MATERIAL FOR THE TASK
(** * rmassets: removal of unreferenced files from a Markdown document's
      [.assets] folder

    A shallow embedding of [src/rmassets.py] and the properties of its
    three components (file discovery, reference extractor, asset
    reconciler).

    Modelling conventions.
    - A Python [str] is a [list ascii]; a character is a code point in the
      range 0..255, and the character classes ([str.isspace], [\w],
      [str.lower]) are Python's on that range.
    - [os.path] is the POSIX flavour ([posixpath]); the Windows [basename]
      is given next to it because the extractor's result depends on it.
    - The file system is a finite map from path strings to nodes.  A path
      names a node by its exact spelling (no [.], [..] or symbolic-link
      resolution); a directory's listing is read off the keys, in the
      order of the map.  Listing a directory fails when the directory is
      marked as sealed (no read permission), removing a file fails when
      the file is marked as locked.
    - The operator is the list of lines still to come on standard input;
      [input] at the end of that list raises [EOFError].  Interrupts from
      outside the program ([KeyboardInterrupt]) are not part of the model.
    - Effects (file system, operator input, console and system-call log)
      are threaded through a state-and-exception monad.
    - [main] starts after [parse_args]; the exit status of the process
      is [main]'s result, or 1 when an exception leaves [main]. *)

From Stdlib Require Import Ascii String ZArith Lia.
From stdpp Require Import gmap strings list sorting.

Abbreviation str := (list ascii).
Coercion list_ascii_of_string : string >-> list.
Lemma writes_only_weaken (w1 w2 : list string) f :
  w1 ⊆ w2 -> writes_only w1 f -> writes_only w2 f.
Proof.
  intros Hsub Hf df df' Hdf. destruct (Hf df df' Hdf) as (Hi & Ha & Hc).
  split; [exact Hi|]. split; [exact Ha|]. intros name Hn. apply Hc.
  intros Hin. apply Hn, Hsub, Hin.
Qed.

Lemma writes_only_bind (w : list string) f g :
  writes_only w f -> writes_only w g -> writes_only w (fun df => df1 ← f df; g df1).
Proof.
  intros Hf Hg df df' Hdf. destruct (f df) as [df1|] eqn:E1; [|discriminate].
  simpl in Hdf. destruct (Hf df df1 E1) as (Hi1 & Ha1 & Hc1).
  destruct (Hg df1 df' Hdf) as (Hi2 & Ha2 & Hc2).
  split; [congruence|]. split; [auto|]. intros name Hn. rewrite Hc2, Hc1; auto.
Qed.

(** Lengths of derived columns, down to the columns they are computed from. *)
Create Rewrite HintDb len.
#[local] Hint Rewrite @length_map @length_zip_with @length_zip length_rolling length_shift
  length_shift_back length_diff length_pct_change length_cum_from : len.

Ltac len :=
  unfold cross_above, cross_below, astype_int, s_and, s_flag, s_add, s_sub, s_mul, s_div,
    s_scale, s_over, where_, fillna, row_max3, cumsum, cumprod in *;
  autorewrite with len in *;
  try lia.

(** Takes the equation of a successful call apart: every column read is
    named, every assignment is kept. *)
Ltac inv_step H :=
  repeat first
    [ rewrite col_set_col_eq in H
    | rewrite col_set_col_ne in H by discriminate
    | match goal with E : col ?n ?d = Some _ |- _ => rewrite E in H end
    | match type of H with
      | context [col ?n ?d] =>
          lazymatch d with
          | set_col _ _ _ => fail
          | _ => let c := fresh "c" in let E := fresh "E" in
                 destruct (col n d) as [c|] eqn:E; [|discriminate H]
          end
      end
    | match type of H with
      | context [ewm_mean ?p ?s] =>
          let e := fresh "e" in let E := fresh "Ee" in
          destruct (ewm_mean p s) as [e|] eqn:E; [apply length_ewm_mean in E | discriminate H]
      end
    | progress cbn [mbind option_bind] in H ];
  injection H as <-.

(** After [inv_step]: the three parts of [writes_only] for a frame built by
    assignments. *)
Ltac frame_goals :=
  split; [reflexivity|];
  split;
  [ let Hal := fresh "Hal" in
    intros Hal;
    repeat match goal with
           | E : col _ _ = Some _ |- _ => apply Hal in E
           end;
    repeat (apply aligned_set_col; [|rewrite ?df_len_set_col; len]); exact Hal
  | let name := fresh "name" in let Hn := fresh "Hn" in
    intros name Hn;
    rewrite !col_set_col_ne;
    [reflexivity | let Heq := fresh in intros Heq; apply Hn; rewrite <- Heq; in_list ..] ].

Lemma rsi_writes config :
  writes_only ["RSI"; "RSI_Overbought"; "RSI_Oversold"] (_calculate_rsi config).
Proof. intros df df' H. unfold _calculate_rsi in H. inv_step H. frame_goals. Qed.

Lemma macd_writes config :
  writes_only ["MACD"; "MACD_Signal"; "MACD_Histogram"; "MACD_Bullish_Cross";
               "MACD_Bearish_Cross"] (_calculate_macd config).
Proof. intros df df' H. unfold _calculate_macd in H. inv_step H. frame_goals. Qed.

Lemma bollinger_writes `{NumLib} config :
  writes_only ["BB_Upper"; "BB_Lower"; "BB_Middle"; "BB_Width"; "BB_Position";
               "BB_Overbought"; "BB_Oversold"] (_calculate_bollinger_bands config).
Proof. intros df df' H0. unfold _calculate_bollinger_bands in H0. inv_step H0. frame_goals. Qed.

Lemma stochastic_writes config :
  writes_only ["Stoch_K"; "Stoch_D"; "Stoch_Overbought"; "Stoch_Oversold"]
              (_calculate_stochastic config).
Proof. intros df df' H. unfold _calculate_stochastic in H. inv_step H. frame_goals. Qed.

Lemma williams_r_writes : writes_only ["Williams_R"] _calculate_williams_r.
Proof. intros df df' H. unfold _calculate_williams_r in H. inv_step H. frame_goals. Qed.

Lemma cci_writes : writes_only ["CCI"] _calculate_cci.
Proof.
  intros df df' H. unfold _calculate_cci, typical_price in H. inv_step H. frame_goals.
Qed.

Lemma volume_indicators_writes :
  writes_only ["OBV"; "Volume_ROC"; "Volume_MA"; "Volume_Ratio"] _calculate_volume_indicators.
Proof. intros df df' H. unfold _calculate_volume_indicators in H. inv_step H. frame_goals. Qed.

Lemma atr_writes : writes_only ["ATR"] _calculate_atr.
Proof. intros df df' H. unfold _calculate_atr in H. inv_step H. frame_goals. Qed.

Lemma keltner_writes :
  writes_only ["ATR"; "KC_Upper"; "KC_Lower"; "KC_Middle"] _calculate_keltner_channels.
Proof.
  intros df df' H. unfold _calculate_keltner_channels in H.
  destruct (col "Close" df) as [close|] eqn:Ec; [|discriminate]. cbn [mbind option_bind] in H.
  destruct (ewm_mean 20 close) as [ema|] eqn:Ee; [|discriminate].
  apply length_ewm_mean in Ee. cbn [mbind option_bind] in H.
  destruct (has_col "ATR" df).
  - inv_step H. frame_goals.
  - destruct (_calculate_atr df) as [df1|] eqn:Ea; [|discriminate].
    destruct (atr_writes df df1 Ea) as (Hi & Ha & Hc).
    cbn [mbind option_bind] in H.
    destruct (col "ATR" df1) as [atr|] eqn:Eatr; [|discriminate].
    cbn [mbind option_bind] in H. injection H as <-.
    split; [exact Hi|]. split.
    + intros Hal. specialize (Ha Hal). pose proof (Ha _ _ Eatr) as Latr.
      pose proof (Hal _ _ Ec) as Lc.
      assert (Hlen : df_len df1 = df_len df) by (unfold df_len; congruence).
      repeat (apply aligned_set_col; [|rewrite ?df_len_set_col; len]). exact Ha.
    + intros name Hn. rewrite !col_set_col_ne, Hc; [reflexivity | |..].
      * intros Hin. apply Hn.
        assert (Hs : ["ATR"] ⊆ ["ATR"; "KC_Upper"; "KC_Lower"; "KC_Middle"]) by sub_list.
        exact (Hs _ Hin).
      * intros Heq. apply Hn. rewrite <- Heq. in_list.
      * intros Heq. apply Hn. rewrite <- Heq. in_list.
      * intros Heq. apply Hn. rewrite <- Heq. in_list.
Qed.
(** * HIT_radar: the IWR1843 point-cloud framing and decoding pipeline

    A shallow embedding of the [TI1843Radar] class as it appears in
    [iwr1843.py], [radar.py], [radar1.py] and [radar2.py]: the sync-word
    search, the fixed header and TLV header decoding, the point loop with
    its degenerate-point filter, and the capture worker together with the
    [start_capture] / [stop_capture] session operations; then what stands
    around them: [connect] and [disconnect], the sending of the
    configuration file, the search for the radar's ports, and the
    simulated temperature of [RadarController]. *)

From Stdlib Require Import List ZArith Lia Bool Arith.
From Stdlib.Strings Require Import Byte.
From Stdlib Require Orders Mergesort String Ascii Floats.
Import ListNotations.

Set Implicit Arguments.

(** ** Bytes objects *)

(** A Python [bytes] object is a finite sequence of octets. *)
Definition bytes := list byte.

Definition byte_val (b : byte) : Z := Z.of_N (Byte.to_N b).

(** [MAGIC_WORD = b'\x02\x01\x04\x03\x06\x05\x08\x07'] *)
Definition MAGIC_WORD : bytes := [x02; x01; x04; x03; x06; x05; x08; x07].

(** [buffer[a:b]] for non-negative [a] and [b]: Python clips both ends to
    the length of the buffer and never raises. *)
Definition slice (buf : bytes) (a b : nat) : bytes := firstn (b - a) (skipn a buf).

(** [buf.startswith(pat)] *)
Fixpoint starts_with (pat buf : bytes) : bool :=
  match pat, buf with
  | [], _ => true
  | _ :: _, [] => false
  | p :: pat', b :: buf' => Byte.eqb p b && starts_with pat' buf'
  end.

(** The offset of the first occurrence of [pat] in [buf], if there is one. *)
Fixpoint find_first (pat buf : bytes) : option nat :=
  if starts_with pat buf then Some 0
  else match buf with
       | [] => None
       | _ :: buf' => option_map S (find_first pat buf')
       end.

(** [pat in buf] *)
Fixpoint contains (pat buf : bytes) : bool :=
  starts_with pat buf ||
  match buf with
  | [] => false
  | _ :: buf' => contains pat buf'
  end.

(** ** Exceptions and results *)

(** The exceptions the modelled code can meet. All of them derive from
    Python's [Exception], so every [except Exception] clause catches them. *)
Inductive exn : Type :=
| ValueError        (* bytes.index: subsection not found *)
| StructError       (* struct.error: unpack requires a buffer of n bytes *)
| SerialException   (* pyserial: the port failed *)
| CallbackError.    (* the consumer callback raised *)

Inductive result (A : Type) : Type :=
| Ret (a : A)
| Raise (e : exn).
Arguments Ret {A} a.
Arguments Raise {A} e.

Definition rbind {A B} (m : result A) (k : A -> result B) : result B :=
  match m with
  | Ret a => k a
  | Raise e => Raise e
  end.

(** [try: m  except Exception as e: h e] *)
Definition try_except {A} (m : result A) (h : exn -> result A) : result A :=
  match m with
  | Ret a => Ret a
  | Raise e => h e
  end.

Declare Scope result_scope.
Delimit Scope result_scope with result.
Notation "x <- m ;; k" := (rbind m (fun x => k))
  (at level 61, m at next level, right associativity) : result_scope.
Notation "' pat <- m ;; k" := (rbind m (fun x => match x with pat => k end))
  (at level 61, pat pattern, m at next level, right associativity) : result_scope.

(** [buffer.index(MAGIC_WORD)] raises [ValueError] when the word is absent. *)
Definition index (buf pat : bytes) : result nat :=
  match find_first pat buf with
  | Some i => Ret i
  | None => Raise ValueError
  end.

(** ** struct.unpack *)

(** The unsigned 32-bit little-endian word stored at offset [i] of [bs]. *)
Definition word_at (bs : bytes) (i : nat) : Z :=
  Z.lor (byte_val (nth i bs x00))
    (Z.lor (Z.shiftl (byte_val (nth (i + 1) bs x00)) 8)
       (Z.lor (Z.shiftl (byte_val (nth (i + 2) bs x00)) 16)
          (Z.shiftl (byte_val (nth (i + 3) bs x00)) 24))).

Record FrameHeader : Type := {
  version : Z;
  length_ : Z;
  platform : Z;
  frame_num : Z;
  cpu_cycles : Z;
  num_obj : Z;
  num_tlvs : Z
}.

(** [struct.unpack('<7I', bs)]: exactly 28 bytes or [struct.error]. *)
Definition unpack_7I (bs : bytes) : result FrameHeader :=
  if length bs =? 28 then
    Ret {| version := word_at bs 0; length_ := word_at bs 4;
           platform := word_at bs 8; frame_num := word_at bs 12;
           cpu_cycles := word_at bs 16; num_obj := word_at bs 20;
           num_tlvs := word_at bs 24 |}
  else Raise StructError.

(** [struct.unpack('<2I', bs)]: exactly 8 bytes or [struct.error]. *)
Definition unpack_2I (bs : bytes) : result (Z * Z) :=
  if length bs =? 8 then Ret (word_at bs 0, word_at bs 4)
  else Raise StructError.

WHAT TO WORK ON
Everything from the line containing "[ rewrite col_set_col_eq in H" through the line containing "repeat (apply aligned_set_col; [|rewrite ?df_len_set_col; len]);" in the material above should be retyped exactly, both ends included, and nothing more.

TASK RESULT
    [ rewrite col_set_col_eq in H
    | rewrite col_set_col_ne in H by discriminate
    | match goal with E : col ?n ?d = Some _ |- _ => rewrite E in H end
    | match type of H with
      | context [col ?n ?d] =>
          lazymatch d with
          | set_col _ _ _ => fail
          | _ => let c := fresh "c" in let E := fresh "E" in
                 destruct (col n d) as [c|] eqn:E; [|discriminate H]
          end
      end
    | match type of H with
      | context [ewm_mean ?p ?s] =>
          let e := fresh "e" in let E := fresh "Ee" in
          destruct (ewm_mean p s) as [e|] eqn:E; [apply length_ewm_mean in E | discriminate H]
      end
    | progress cbn [mbind option_bind] in H ];
  injection H as <-.

(** After [inv_step]: the three parts of [writes_only] for a frame built by
    assignments. *)
Ltac frame_goals :=
  split; [reflexivity|];
  split;
  [ let Hal := fresh "Hal" in
    intros Hal;
    repeat match goal with
           | E : col _ _ = Some _ |- _ => apply Hal in E
           end;
    repeat (apply aligned_set_col; [|rewrite ?df_len_set_col; len]); exact Hal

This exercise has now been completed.